**WORK ITEM**
Only the number is wanted: tally the lines below that contain the word "Hparts".
===== DATA SUPPLIED
(** C1: for every tokenizer state that satisfies the data model's
    invariants and every text that is well-formed UTF-8, encoding succeeds
    and decoding the ids gives the text back exactly. *)
Theorem decode_encode_roundtrip (t : Tokenizer) (text : string) :
  valid_state t ->
  str_valid text = true ->
  exists ids, Engine.encode t text = Ok ids
              /\ Engine.decode t (VList (map VInt ids)) = Ok text.
Proof.
  intros Hv Hu. unfold Engine.encode, Engine.split_special.
  pose proof (split_from_bytes (Engine.specials_of t) (bytes_of_string text) O) as Hb.
  cbn [skipn] in Hb.
  destruct (encode_segments_decode t _ Hv
              (split_from_known (Engine.specials_of t) (bytes_of_string text) O))
    as (parts & Hparts & Hd).
  { rewrite Hb. apply bytes_in_range. }
  rewrite Hparts. cbn [bind]. eexists. split; [reflexivity|].
  rewrite Hb in Hd. destruct Hd as (ps & Hps & Hc).
  unfold Engine.decode. rewrite mapM_as_int. cbn [bind]. rewrite Hps. cbn [bind].
  rewrite Hc, (utf8_replace_valid _ Hu), string_of_bytes_of_string. reflexivity.
Qed.

End RoundTripText.

Lemma identity_perm_ok (t : Tokenizer) : byte_shuffle t = None -> perm_ok t.
Proof.
  intros H b Hb. exists b. unfold Engine.permute, Engine.unpermute. rewrite H. auto.
Qed.

Lemma bijection_perm_ok (t : Tokenizer) (l : list (Z * Z)) :
  byte_shuffle t = Some (VDict (int_table l)) ->
  inverse_byte_shuffle t = Some (int_table (map swap l)) ->
  byte_bijection l = true ->
  perm_ok t.
Proof.
  intros Hf Hi Hbij b Hb.
  destruct (byte_bijection_total l b Hbij Hb) as [(p & Hp & Hg) _].
  assert (Hn := Hbij). unfold byte_bijection in Hn.
  repeat (apply andb_prop in Hn; destruct Hn as [Hn ?]).
  assert (Nk : NoDup (map fst l)) by now apply nodupb_NoDup.
  assert (Nv : NoDup (map snd l)) by now apply nodupb_NoDup.
  assert (E : dict_get key_eqb (VInt b) (int_table l) = Some (VInt p)).
  { rewrite dict_get_int_table, Hg. reflexivity. }
  exists p. split; [exact Hp|]. unfold Engine.permute, Engine.unpermute.
  rewrite Hf, Hi, E, (proj1 (inverse_exact l b p Nk Nv) E). auto.
Qed.

Lemma sample_gpt4_valid : @valid_state Sample.runtime Sample.gpt4.
Proof.
  split; [|split; [|split]].
  - split; [reflexivity | vm_compute; reflexivity].
  - split; [cbn; constructor; [tauto | constructor]|].
    intros id Hid Hin. cbn in Hid. destruct Hid as [<-|[]].
    apply existsb_eqb_In in Hin. vm_compute in Hin. discriminate Hin.
  - apply (bijection_perm_ok Sample.gpt4 Sample.shuffle); [reflexivity | reflexivity|].
    vm_compute. reflexivity.
  - intros span. cbn. apply app_nil_r.
Qed.

Lemma decode_encode_roundtrip_witness :
  str_valid Sample.text = true
  /\ exists ids, @Engine.encode Sample.runtime Sample.gpt4 Sample.text = Ok ids
                 /\ Engine.decode Sample.gpt4 (VList (map VInt ids)) = Ok Sample.text.
Proof.
  split; [reflexivity|].
  exact (@decode_encode_roundtrip Sample.runtime Sample.gpt4 Sample.text
           sample_gpt4_valid eq_refl).
Defined.

(** *** Trained states are valid *)

Lemma ids_from_app (m : list ((Z * Z) * Z)) (pr : Z * Z) :
  forall start, ids_from start m = true ->
                ids_from start (m ++ [(pr, start + Z.of_nat (List.length m))]) = true.
Proof.
  induction m as [|[q idx] r IH]; intros start H.
  - cbn. rewrite Z.add_0_r, Z.eqb_refl. reflexivity.
  - cbn [ids_from app] in *. apply andb_prop in H. destruct H as [-> H].
    cbn [andb]. specialize (IH (start + 1) H).
    replace (start + Z.of_nat (List.length ((q, idx) :: r)))
      with (start + 1 + Z.of_nat (List.length r)) by (cbn [List.length]; lia).
    exact IH.
Qed.

Lemma train_loop_contiguous (n : nat) :
  forall next chunks m,
    ids_from 256 m = true -> next = 256 + Z.of_nat (List.length m) ->
    ids_from 256 (Engine.train_loop n next chunks m) = true.
Proof.
  induction n as [|n IH]; intros next chunks m Hm Hn; [exact Hm|].
  cbn [Engine.train_loop].
  destruct (Engine.best_pair _) as [[pr c]|]; [|exact Hm].
  apply IH.
  - subst next. now apply ids_from_app.
  - rewrite length_app. cbn [List.length]. lia.
Qed.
==========
**TASK OUTPUT**
2